RFR JDK-8225339 Optimize HashMap.keySet()/HashMap.values()/HashSet toArray() methods

Thu Jun 6 04:25:29 UTC 2019

Hello, Stuart, Claes!

Thanks for review. Indeed, you have a point about behavioral change. I
filed a CSR:
https://bugs.openjdk.java.net/browse/JDK-8225393

I wanted to generate a specdiff and attach to CSR, but it seems that I
don't know how to do it :(
I found nothing in OpenJDK Wiki about this. Could somebody help me? It's
expected that
some differences will appear in HashSet and LinkedHashSet javadoc as now
toArray is
not inherited from AbstractCollection anymore.

Code-related suggestions are addressed in new webrev (along with Roger's
suggestions):
http://cr.openjdk.java.net/~tvaleev/webrev/8225339/r2/

With best regards,
Tagir Valeev.

On Thu, Jun 6, 2019 at 6:48 AM Stuart Marks <stuart.marks at oracle.com> wrote:

>
>
> On 6/5/19 7:27 AM, Claes Redestad wrote:
> > On 2019-06-05 15:49, Tagir Valeev wrote:
> >> In particular it's never mentioned in HashSet, HashMap or Collection
> spec that
> >> toArray implements a fail-fast behavior: this is said only about the
> >> iterator() method.
> >
> > that's not entirely true, since the @implSpec for toArray on
> > AbstractCollection states it is equivalent to iterating over the
> > collection[1].
> >
> > So since the implementations you're changing inherit their current
> > implementation from AbstractCollection and the iterators of HashMap is
> > specified to be fail-fast, then that behavior can be argued to be
> > specified also for the affected toArray methods.
> >
> > I'm not fundamentally objecting to the behavior change, but I do think
> > it needs careful review and a CSR (or at least plenty of reviewers
> > agreeing that one isn't needed).
>
> OK, let's slow down here a bit.
>
> The fail-fast, CME-throwing behavior is primarily of interest when
> iteration is
> external, that is, it's driven by the application making a succession of
> calls
> on the Iterator. The main concern arises when the application makes other
> modifications to the collection being iterated, between calls to the
> Iterator.
>
> There is always the possibility of modification by some other thread, and
> this
> is mentioned obliquely in the spec near "fail-fast", but given memory
> visibility
> issues it's pretty much impossible to make any concrete statements about
> what
> happens if modifications are made by another thread.
>
> In the case of these methods, the iteration occurs entirely within the
> context
> of a single method call.

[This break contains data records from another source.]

(* ===== verification/FragBooks.v ===== *)
(** Tables of counters kept against a ledger: the per-source and per-namespace
    rows of the fragment cache agree with the queues they count. *)

From Stdlib Require Import ZArith Lia.
From stdpp Require Import base list list_numbers numbers sorting.
From S2P Require Import Prelude Machine OrdMap OrdMapFacts Wire Frag FragCache.

(** * Orders of the keys *)
Lemma by_fields_laws {K} (fields : K -> list Z) `{!Inj (=) (=) fields} :
  @OrdLaws K (fun a b => list_cmp (fields a) (fields b)).
Proof.
  split; intros *; unfold cmp.
  - rewrite list_cmp_eq. split; [apply (inj fields)|by intros ->].
  - apply list_cmp_antisym.
  - apply list_cmp_trans.
Qed.

#[export] Instance FragmentKey_ord_laws : OrdLaws FragmentKey.
Proof.
  apply by_fields_laws. intros [n1 [a1 a2 a3 a4] [b1 b2 b3 b4] p1 i1] [n2 [c1 c2 c3 c4] [d1 d2 d3 d4] p2 i2]. cbn.
  by intros [= -> -> -> -> -> -> -> -> -> -> ->].
Qed.

#[export] Instance source_ord_laws : OrdLaws (Z * Z).
Proof. unshelve eapply (by_fields_laws (fun a => [a.1; a.2])). intros [] []. cbn. by intros [= -> ->]. Qed.

(** * Rows that go when they are zero *)
Section rows.
Context {K V F : Type} `{OrdLaws K, !EqDecision K}.
Context (amt : F -> V -> Z) (zero : V) (isz : V -> bool).
Context (amt_zero : forall fd, amt fd zero = 0) (isz_spec : forall v, isz v = true <-> v = zero).
Implicit Types (m : OrdMap K V) (k : K) (v : V).

Definition row m k : V := default zero (get m k).
Definition rows (fd : F) m : Z := sumZ (fun kv => amt fd kv.2) (entries m).
Definition tidy m : Prop := forall k v, get m k = Some v -> isz v = false.
(* ===== verification/FragCorrect.v ===== *)
(** Correctness of IPv4 fragment reassembly: one queue for any sequence of
    fragments and for the fragments of one datagram, and the cache under every
    interleaving of its transactions. *)

From Stdlib Require Import ZArith Lia.
From stdpp Require Import base list list_numbers numbers sorting.
From S2P Require Import Prelude Machine OrdMap OrdMapFacts Wire WireFacts Frag FragFacts FragRun.
From S2P Require Import FragCache FragBooks FragCacheFacts FragLanes FragSystem FragTrace.

(** * One queue *)
Lemma queue_new_rate now q : queue_new true now = Ok q -> clock now -> rate_ok RATE_LIMIT_TOKENS (rate_limiter q).
Proof. intros [= <-] [Hc _]. by split. Qed.

Lemma rate_ok_le n n' r : n' <= n -> rate_ok n r -> rate_ok n' r.
Proof. intros Hle []. split; [lia|done]. Qed.

(** C22 Whatever fragments arrive, in any order, with any overlap and whatever the
    allocator refuses, the queue never aborts and stays well formed: the stored
    fragments are in ascending order and disjoint, the holes are exactly the bytes
    not held, the counters are the number and the bytes of what was taken in, and
    what it holds is what it took in. *)
Theorem fragment_queue_wellformed now q0 l :
  queue_new true now = Ok q0 -> clock now -> Forall arrival_ok l ->
  exists rs q, feed l q0 = Ok (rs, q) /\ length rs = length l /\
    entries (frags q) ≡ₚ taken l rs /\ frags_within 0 (limit q) (entries (frags q)) /\
    (forall p, 0 <= p < limit q -> open_at (holes q) p <-> ~ held (entries (frags q)) p) /\
    received_frags q = zlen (taken l rs) /\ received_bytes q = sumZ (fun e => zlen e.2) (taken l rs).
Proof.
  intros Hq Hc Hl. pose proof (rate_ok_le RATE_LIMIT_TOKENS 0 _ ltac:(done) (queue_new_rate _ _ Hq Hc)) as Hr. pose proof (queue_new_ok _ _ _ Hq) as Hok.
  destruct (feed_safe l q0 Hl Hok Hr) as (rs & q & Hf & Hlen & Hq' & _ & Hp). injection Hq as <-. cbn in Hp. rewrite app_nil_r in Hp.
  exists rs, q. split; [done|]. split; [done|]. split; [done|]. split; [apply Hq'|]. split; [apply Hq'|].
  rewrite (qo_count _ Hq'), (qo_bytes _ Hq'). split; [by apply perm_len|by rewrite Hp].
Qed.

Definition empty_queue : FragmentQueue := mkQueue 1 30001 None 0 0 [mkHole 0 u16_max] map_new false false false (rate_new 1).
Definition two_pieces : list Arrival :=
  [mkArrival 16 false [9; 9] 5 (mkFragAllocs (Some 0) true (Some 0)); mkArrival 0 true (replicate 16 7) 6 (mkFragAllocs (Some 0) true (Some 0))].

Lemma two_pieces_ok : Forall arrival_ok two_pieces.
Proof. apply list.Forall_cons. split; [split; cbn; [lia|unfold clock; lia]|]. apply list.Forall_cons. split; [split; cbn; [lia|unfold clock; lia]|constructor]. Qed.

Lemma fragment_queue_wellformed_witness : exists rs q, feed two_pieces empty_queue = Ok (rs, q) /\
  received_frags q = zlen (taken two_pieces rs).
Proof.
  destruct (fragment_queue_wellformed 1 empty_queue two_pieces) as (rs & q & Hf & _ & _ & _ & _ & Hn & _).
  - reflexivity.
  - split; [discriminate|reflexivity].
  - exact two_pieces_ok.
  - exists rs, q. split; [exact Hf|exact Hn].
Defined.

(** C23 A complete queue reassembles to its fragments in the order of their offsets,
    without gap or overlap, with the length the last fragment gave; an incomplete
    one gives nothing, and a complete one only fails for want of memory. *)
Theorem fragment_reassembly_exact `{heap : WireHeap} now q0 l rs q :
  queue_new true now = Ok q0 -> clock now -> Forall arrival_ok l -> feed l q0 = Ok (rs, q) ->
  if is_complete q
  then exists T, q_total_len q = Some T /\ 0 < T <= MAX_PACKET_SIZE /\ tiled 0 T (entries (frags q)) /\
    reassemble q = if wire_admitted (WIRE_ENCAPSULATION_HEADROOM + T) then Some (concat (map snd (entries (frags q)))) else None
  else reassemble q = None.
Proof.
  intros Hq Hc Hl Hf. pose proof (rate_ok_le RATE_LIMIT_TOKENS 0 _ ltac:(done) (queue_new_rate _ _ Hq Hc)) as Hr.
  destruct (feed_safe l q0 Hl (queue_new_ok _ _ _ Hq) Hr) as (rs' & q' & Hf' & _ & Hq' & _). rewrite Hf in Hf'. injection Hf' as <- <-.
  destruct (is_complete q) eqn:E; [|by unfold reassemble; rewrite E].
  destruct (reassemble_spec q Hq' E) as (T & HT & Htiled & Hre). exists T. split; [done|]. split; [|done].
  pose proof (qo_limit _ Hq') as Hlim. unfold limit in Hlim. by rewrite HT in Hlim.
Qed.

#[local] Instance ample : WireHeap := {| wire_admitted := fun _ => true |}.

Lemma fragment_reassembly_exact_witness : exists q, reassemble q = Some (replicate 16 7 ++ [9; 9]).
Proof.
  assert (Hr : exists rs q, feed two_pieces empty_queue = Ok (rs, q) /\ is_complete q = true /\ map snd (entries (frags q)) = [replicate 16 7; [9; 9]])
    by (eexists _, _; split; [vm_compute; reflexivity|]; split; vm_compute; reflexivity).
  destruct Hr as (rs & q & Hr & Hc & He).
  assert (Hq : queue_new true 1 = Ok empty_queue) by reflexivity. assert (Hclock : clock 1) by (split; [discriminate|reflexivity]).
  pose proof (fragment_reassembly_exact 1 empty_queue two_pieces rs q Hq Hclock two_pieces_ok Hr) as H. rewrite Hc in H. destruct H as (T & _ & _ & _ & H). exists q. rewrite H, He. reflexivity.
Defined.

Lemma received_perm T s s' q : s ≡ₚ s' -> received T s q -> received T s' q.
Proof.
  intros Hp []. constructor; [done|by rewrite <- Hp| |].
  - rewrite re_total. assert (Exists (fun e => f_end e = T) s <-> Exists (fun e => f_end e = T) s') as Heq by (by rewrite Hp).
    by rewrite (bool_decide_ext _ _ Heq).
  - unfold zlen in *. by rewrite <- Hp.
Qed.

Lemma received_nothing T now q : queue_new true now = Ok q -> clock now -> received T [] q.
Proof.
  intros Hq Hc. pose proof (queue_new_ok _ _ _ Hq) as Hok. pose proof (queue_new_rate _ _ Hq Hc) as Hr. injection Hq as <-.
  constructor; [done|done|done|]. cbn. by rewrite Z.sub_0_r.
Qed.
(* ===== verification/TcpRecv.v ===== *)
(** Lemmas on the out-of-order queue of [TcpConn]: the wrapped arithmetic of
    insertion and draining against intervals of a byte stream. *)

From Stdlib Require Import ZArith Lia.
From stdpp Require Import base list list_numbers numbers sorting.
From S2P Require Import Prelude Machine Wire WireFacts NetFacts Tcp TcpFacts TcpConn.

(** * Lists *)
Lemma filter_length_mono {A} (P Q : A -> bool) l :
  (forall x, x ∈ l -> P x = true -> Q x = true) ->
  (length (List.filter P l) <= length (List.filter Q l))%nat.
Proof.
  induction l as [|x l IH]; intros H; [done|]. cbn [List.filter].
  assert (length (List.filter P l) <= length (List.filter Q l))%nat by (apply IH; intros; apply H; [by right|done]).
  destruct (P x) eqn:HP.
  - rewrite (H x) by (by left || done). cbn [length]. lia.
  - destruct (Q x); cbn [length]; lia.
Qed.

Lemma filter_length_lt {A} (P Q : A -> bool) l y :
  (forall x, x ∈ l -> P x = true -> Q x = true) -> y ∈ l -> P y = false -> Q y = true ->
  (length (List.filter P l) < length (List.filter Q l))%nat.
Proof.
  induction l as [|x l IH]; intros H Hy HP HQ; [by apply not_elem_of_nil in Hy|]. cbn [List.filter].
  assert (forall x, x ∈ l -> P x = true -> Q x = true) as H' by (intros; apply H; [by right|done]).
  apply list.elem_of_cons in Hy as [->|Hy].
  - rewrite HP, HQ. cbn [length]. pose proof (filter_length_mono P Q l H'). lia.
  - specialize (IH H' Hy HP HQ). destruct (P x) eqn:HPx.
    + rewrite (H x) by (by left || done). cbn [length]. lia.
    + destruct (Q x); cbn [length]; lia.
Qed.

(** Copying into a buffer *)
Lemma blit_spec buf off src :
  0 <= off -> off + zlen src <= zlen buf ->
  zlen (blit buf off src) = zlen buf /\
  forall i, 0 <= i -> zget (blit buf off src) i =
    if (off <=? i) && (i <? off + zlen src) then zget src (i - off) else zget buf i.
Proof.
  intros Ho Hs. pose proof (zlen_nonneg src). unfold blit. destruct (Z.ltb_spec off (zlen buf)); cycle 1.
  { split; [done|]. intros i Hi. zb; [lia|done..]. }
  unfold saturating_sub. replace (Z.min _ _) with (zlen src) by lia.
  assert (take (Z.to_nat (zlen src)) src = src) as -> by (apply take_ge; unfold zlen; lia).
  assert (zlen (take (Z.to_nat off) buf) = off) as Ht by (unfold zlen in *; rewrite length_take; lia).
  assert (zlen (drop (Z.to_nat (off + zlen src)) buf) = zlen buf - off - zlen src) as Hd
    by (unfold zlen in *; rewrite length_drop; lia).
  split; [rewrite !zlen_app, Ht, Hd; lia|]. intros i Hi. rewrite !zget_app, Ht.
  destruct (Z.ltb_spec i off); cbn [andb].
  - destruct (zget_take_drop buf off i) as [-> _]; [lia|done|]. zb; lia || done.
  - destruct (Z.leb_spec off i); [|lia]. cbn [andb].
    destruct (Z.ltb_spec (i - off) (zlen src)), (Z.ltb_spec i (off + zlen src)); try lia; [done|].
    destruct (zget_take_drop buf (off + zlen src) (i - off - zlen src)) as [_ ->]; [lia|lia|].
    f_equal. lia.
Qed.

There's no possibility of the application making
> a
> concurrent modification on the same thread. So, while the fail-fast
> behavior is
> being changed, strictly speaking, I consider it "de minimis", as it's
> pretty
> difficult for an application to observe this change in behavior.
>
> Regarding the @implSpec, that applies only to the implementation in
> AbstractCollection, and @implSpec is not inherited. Again, it is a change
> in
> behavior since this method is being changed from being inherited to being
> overridden, but it's not a specification issue.
>
> In any case I don't think the concurrent modification behavior change is
> an
> issue to be concerned about.
>
> **
>
> Now, regarding visible changes in behavior, it's quite easy to observe
> this
> change in behavior, at least from a subclass of HashSet. A HashSet
> subclass
> could override the iterator() method and detect that it was called when
> toArray() is called. With this change, toArray() is overridden, and so
> iterator() would no longer be called in this circumstance.
>
> This kind of change is generally allowable, but we have had complaints
> about the
> pattern of self-calls changing from release to release. This isn't a
> reason NOT
> to make the change, but the fact is that it does make changes to the
> visible
> behavior, and this potentially does affect actual code. (Code that I'd
> consider
> poorly written, but still.)
>
> I talked this over with Joe Darcy (CSR chair) and we felt that it would be
> prudent to file a CSR a request to document the behavior change.
>
> **
>
> Some comments on the code.
>
> Overall I think the changes are going in the right direction. It's amazing
> that
> after all this time, there are still cases in core collections that are
> inheriting the slow Abstract* implementations.
>
> In HashMap, I think the factoring between keysToArray() and prepareArray()
> can
> be improved. The prepareArray() method itself is sensible, in that it
> implements
> to weird toArray(T[]) semantics of allocating a new array if the given one
> is
> too short, and it puts a 'null' at the right place if the given array is
> too
> long, and returns the possibly reallocated array.
>
> The first thing that keysToArray() does is to call prepareArray() and use
> its
> return value.  What concerns me is that the no-arg toArray() method does
> this:
>
>      return keysToArray(new Object[size]);
>
> so the array is created with exactly the right size; yet the first thing
> keysToArray() does is to call prepareArray(), which checks the size again
> and
> determines that nothing need be done.
>
> It would be a small optimization to shift things around so that
> keysToArray()
> takes an array known to be "prepared" already and to remove its call to
> prepareArray(). Then, require the caller to call prepareArray() if
> necessary.
> Then we'd have this:
>
>   953  public Object[] toArray() { return keysToArray(new Object[size]); }
>   954  public <T> T[] toArray(T[] a) { return
> keysToArray(prepareArray(a)); }
>
> I'm not terribly concerned about avoiding an extra method call. But other
> code
> in this file, for example like the following:
>
>   930  Node<K,V>[] tab;
>   931  int idx = 0;
>   932  if (size > 0 && (tab = table) != null) {
>
> is written with an embedded assignment to 'tab', probably in order to
> avoid a
> useless load of the 'table' field if the size is zero. (This style occurs
> in
> several places.) So, if this code is making this level of
> micro-optimizations
> already, let's not waste it by calling extra methods unnecessarily. (I
> don't
> know if this will impact the benchmarks though.)
>
> Aside from performance, refactoring keysToArray/prepareArray this way
> makes more
> sense to me anyway.
>
> Similar adjustments to the call sites within HashSet and LinkedHashMap
> would
> need to be done.
>
> I'd recommend adding doc comments to HashMap prepareArray() and
> keysToArray(),
> since they are either called from or overridden from outside this file. It
> needn't be a full-on spec comment, but enough to make it clear that other
> things
> are depending on these internal interfaces.
>
> Thanks,
>
> s'marks
>